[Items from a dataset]
────────────────
(* ===== verification/LatencySpec.v ===== *)
(** * What a latency connection accounts for

    Every slot of a latency connection is offered or missed, whatever the
    broker sends and however its pacer and its reader interleave; and every
    publish offered is acknowledged once or stalled once, unless the broker
    acknowledges a publish before it was sent. *)

From S2P Require Import Prelude Text Rmqtt Wire Recorder Generator Pacer Endpoint GenConn GenSpec Latency.

Section Books.
Context (conn_id : Z) (config : GenConfig) (rate : Z).
Hypothesis C : config_ok config rate.
Hypothesis Hconn : 0 <= conn_id < gen_connections config.
Hypothesis Hqos : 0 <= gen_qos config.
(** Slots just past the grid still have a due time. *)
Hypothesis Hfit : slot_grid_end_ns (window config) + CONNECTIONS_MAX * NS < 2 ^ 64.

(** This connection's share of the schedule. *)
Abbreviation own_slots := (own_slot_count conn_id (gen_connections config) (window_due_j_count config rate)).

Lemma qos_cases : gen_qos config = 0 \/ gen_qos config = 1.
Proof.
  destruct C as [_ Hv _ _ _ _ _]. unfold validate in Hv. destruct (Z.ltb_spec 1 (gen_qos config)); [done|lia].
Qed.

Lemma own_range : 0 <= own_slots < 2 ^ 64.
Proof. exact (own_bounds conn_id config rate C Hconn). Qed.

(** ** Where a slot is *)

Inductive Stage := Pacing | Ended | Gone.

Definition stage (pc : PacerPc) : Stage :=
  match pc with
  | PDrain _ | PStop _ | PCount _ | PDisconnect _ _ | PShutdown _ _ _ | PJoin _ _ _ | PReturned _ _ => Ended
  | PDied _ | PCancelled => Gone
  | _ => Pacing
  end.

(** The slots of the batch that are neither submitted nor missed yet. *)
Definition pending (c : LConn) : Batch :=
  match l_pacer c with
  | PCollect | PAlloc _ | PSkip | PGate _ | POffer _ | PSubmit _ | PDrop => l_batch c
  | _ => []
  end.

(** The encoded batch before its write begins. *)
Definition unwritten_buf (pc : PacerPc) : option (list Z) :=
  match pc with PGate buf | POffer buf | PSubmit buf => Some buf | _ => None end.

Definition encoded_batch (c : LConn) : Batch := match unwritten_buf (l_pacer c) with Some _ => l_batch c | None => [] end.

(** The slots offered and not yet submitted. *)
Definition offering (c : LConn) : Batch := match l_pacer c with PSubmit _ => l_batch c | _ => [] end.

(** The pacer's failure. *)
Definition failure_of (pc : PacerPc) : option str :=
  match pc with
  | PDrain f | PStop f | PCount f | PDisconnect f _ | PShutdown f _ _ | PJoin f _ _ | PReturned f _ => f
  | _ => None
  end.

(** The slots submitted whose write did not complete. *)
Definition incomplete (c : LConn) : Batch :=
  match l_pacer c with
  | PWrite _ | PSent => l_batch c
  | pc => if bool_decide (failure_of pc = None) then [] else l_batch c
  end.

(** A slot carries a packet id exactly at QoS 1. *)
Definition slot_ok (x : option Z * Z) : Prop := is_Some x.1 <-> gen_qos config = 1.

Definition in_window (x : option Z * Z) : bool := (start_ns (window config) <=? x.2) && (x.2 <? end_ns (window config)).
Definition due_in_window (l : Batch) : Z := Z.of_nat (length (base.filter in_window l)).

(** The frames of the slots submitted, numbered from [i]. *)
Definition slot_frame (i : nat) (x : option Z * Z) : list Z :=
  default [] (encode_publish [] (gen_qos config) x.1 (stamp_of conn_id (seq_after i) x.2)).
Fixpoint slot_frames (i : nat) (l : Batch) : list Z :=
  match l with [] => [] | x :: l => slot_frame i x ++ slot_frames (S i) l end.

Abbreviation count l := (Z.of_nat (length l)).

Record paced (c : LConn) : Prop := {
  pd_slots : match stage (l_pacer c) with
             | Pacing => l_next_k c = count (l_sent c) + count (pending c) + missed_slots (l_counters c) /\ l_next_k c <= own_slots
             | Ended => count (l_sent c) + missed_slots (l_counters c) = own_slots
             | Gone => count (l_sent c) + missed_slots (l_counters c) <= own_slots
             end;
  pd_missed : 0 <= missed_slots (l_counters c);
  pd_alloc due : l_pacer c = PAlloc due -> l_next_k c < own_slots /\ gen_qos config = 1 /\ (length (l_batch c) < BATCH)%nat;
  pd_room : (length (l_batch c) <= BATCH)%nat;
  pd_offered : offered (l_counters c) = count (l_sent c) + count (offering c);
  pd_batch : Forall slot_ok (l_batch c);
  pd_sent : Forall slot_ok (l_sent c);
  pd_wire : mjoin (l_wire c) = slot_frames 0 (l_sent c);
  pd_buf buf : unwritten_buf (l_pacer c) = Some buf -> buf = slot_frames (length (l_sent c)) (l_batch c);
  pd_seq : stage (l_pacer c) = Pacing -> l_pacer c <> PDrop ->
           l_next_seq c = seq_after (length (l_sent c) + length (encoded_batch c));
  pd_died e : l_pacer c = PDied e -> l_reader c = LPanicked e;
  pd_last : last_write_start_ns (l_counters c) < end_ns (window config);
  pd_late : let late := count (lateness (l_counters c)) + lateness_over_range (l_counters c) in
            0 <= lateness_over_range (l_counters c) /\
            match stage (l_pacer c) with
            | Gone => late <= due_in_window (l_sent c)
            | _ => late + due_in_window (incomplete c) = due_in_window (l_sent c)
            end
}.

Lemma paced_start : paced l_start.
Proof.
  pose proof own_range. destruct (config_bounds _ _ C) as (_ & _ & Ho & Hw & _). destruct C as [_ _ _ _ Hu _ _].
  split; simpl; try done; unfold u_range in *; lia.
Qed.

(** ** Counting *)

Lemma remaining_eq g k : 0 <= k <= own_slots -> count_remaining_missed conn_id config rate g k = add_missed_slots g (own_slots - k).
Proof.
  intros Hk. pose proof own_range. unfold count_remaining_missed. cbv zeta.  unfold sat_sub, to_u64_or_max.
  by rewrite Z.max_r, (proj2 (Z.ltb_lt _ _)) by lia.
Qed.

Lemma skip_eq g k now : 0 <= k <= own_slots ->
  exists k', k <= k' <= own_slots /\ skip_missed conn_id config rate g k now = (k', if k' =? k then g else add_missed_slots g (k' - k)).
Proof.
  intros Hk. pose proof own_range. unfold skip_missed. cbv zeta.  unfold sat_sub. set (b := Z.min _ own_slots). assert (b <= own_slots) by lia.
  clearbody b. destruct (Z.eqb_spec (Z.max 0 (b - k)) 0).
  - exists k. rewrite Z.eqb_refl. split; [lia|done].
  - exists b. unfold to_u64_or_max. rewrite !(proj2 (Z.ltb_lt _ _)), Z.max_r by lia. rewrite (proj2 (Z.eqb_neq b k)) by lia.
    split; [lia|done].
Qed.

Lemma due_in_window_app l l' : due_in_window (l ++ l') = due_in_window l + due_in_window l'.
Proof. unfold due_in_window. rewrite filter_app, length_app. lia. Qed.

Lemma due_in_window_le l : 0 <= due_in_window l <= count l.
Proof. unfold due_in_window. pose proof (length_filter in_window l). lia. Qed.

(** What the lateness of slots adds: [n] of them recorded or over the range. *)
Record noted (g g' : GenCounters) (n : Z) : Prop := {
  nd_late : count (lateness g') + lateness_over_range g' = count (lateness g) + lateness_over_range g + n;
  nd_over : lateness_over_range g <= lateness_over_range g' <= lateness_over_range g + n;
  nd_offered : offered g' = offered g;
  nd_missed : missed_slots g' = missed_slots g;
  nd_last : last_write_start_ns g' = last_write_start_ns g;
  nd_in_flight : in_flight g' = in_flight g;
  nd_stalled : stalled g' = stalled g
}.

Lemma note_one send_ns g x : 0 <= lateness_over_range g -> lateness_over_range g + due_in_window [x] < 2 ^ 64 ->
  noted g (note_lateness (window config) send_ns g x.2) (due_in_window [x]).
Proof.
  intros Hg. assert (due_in_window [x] = if in_window x then 1 else 0) as ->.
  { unfold due_in_window. rewrite filter_cons. by destruct (in_window x). }
  unfold note_lateness, in_window. destruct (_ && _); intros Hb; [|split; lia].
  destruct (_ <? _); split; simpl; rewrite ?wrap_small, ?length_app; simpl; lia.
Qed.

(** Every slot of a batch written is recorded or over the range, if it is due in
    the window. *)
Lemma lateness_books send_ns l : forall g, 0 <= lateness_over_range g -> lateness_over_range g + due_in_window l < 2 ^ 64 ->
  noted g (foldl (fun g x => note_lateness (window config) send_ns g x.2) g l) (due_in_window l).
Proof.
  induction l as [|x l IH]; intros g Hg Hb; cbn [foldl length] in *; [split; unfold due_in_window; simpl; lia|].
  change (x :: l) with ([x] ++ l) in *. rewrite due_in_window_app in *. pose proof (due_in_window_le [x]) as Hx. pose proof (due_in_window_le l).
  destruct (note_one send_ns g x ltac:(lia) ltac:(lia)) as [E1 E2 E3 E4 E5 E6 E7]. set (g1 := note_lateness _ _ _ _) in *.
  destruct (IH g1 ltac:(lia) ltac:(lia)). split; try congruence; lia.
Qed.

(** ** Frames *)

Lemma slot_frames_app l l' : forall i, slot_frames i (l ++ l') = slot_frames i l ++ slot_frames (i + length l) l'.
Proof.
  induction l as [|x l IH]; intros i; cbn [slot_frames app length]; [by rewrite Nat.add_0_r|].
  rewrite IH, <- app_assoc. by replace (S i + length l)%nat with (i + S (length l))%nat by lia.
Qed.

Lemma slot_frame_app buf i x : slot_ok x ->
  encode_publish buf (gen_qos config) (if gen_qos config =? 1 then x.1 else None) (stamp_of conn_id (seq_after i) x.2) =
  Some (buf ++ slot_frame i x).
Proof.
  intros Hx. unfold slot_frame, encode_publish, slot_ok in *. destruct x as [id due]. cbn [fst snd] in *.
  destruct qos_cases as [Hq|Hq]; rewrite Hq in *; cbn [Z.eqb Z.ltb Z.compare Pos.compare Pos.eqb].
  - rewrite !write_varint_app by done. by rewrite <- !app_assoc.
  - destruct id as [id|]; [|by destruct (proj2 Hx eq_refl)]. rewrite !write_varint_app by done. by rewrite <- !app_assoc.
Qed.

Lemma seq_after_S n : sat_add 64 (seq_after n) 1 = seq_after (S n).
Proof. unfold sat_add, seq_after. lia. Qed.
────────────────
» **PROBLEM DETAILS**
In the entries above, find the line with "intros Hx. unfold" and the line with "- rewrite !write_varint_app", then restate word for word both of them and every line between, with nothing more.

» **ANSWER SECTION**
  intros Hx. unfold slot_frame, encode_publish, slot_ok in *. destruct x as [id due]. cbn [fst snd] in *.
  destruct qos_cases as [Hq|Hq]; rewrite Hq in *; cbn [Z.eqb Z.ltb Z.compare Pos.compare Pos.eqb].
  - rewrite !write_varint_app by done. by rewrite <- !app_assoc.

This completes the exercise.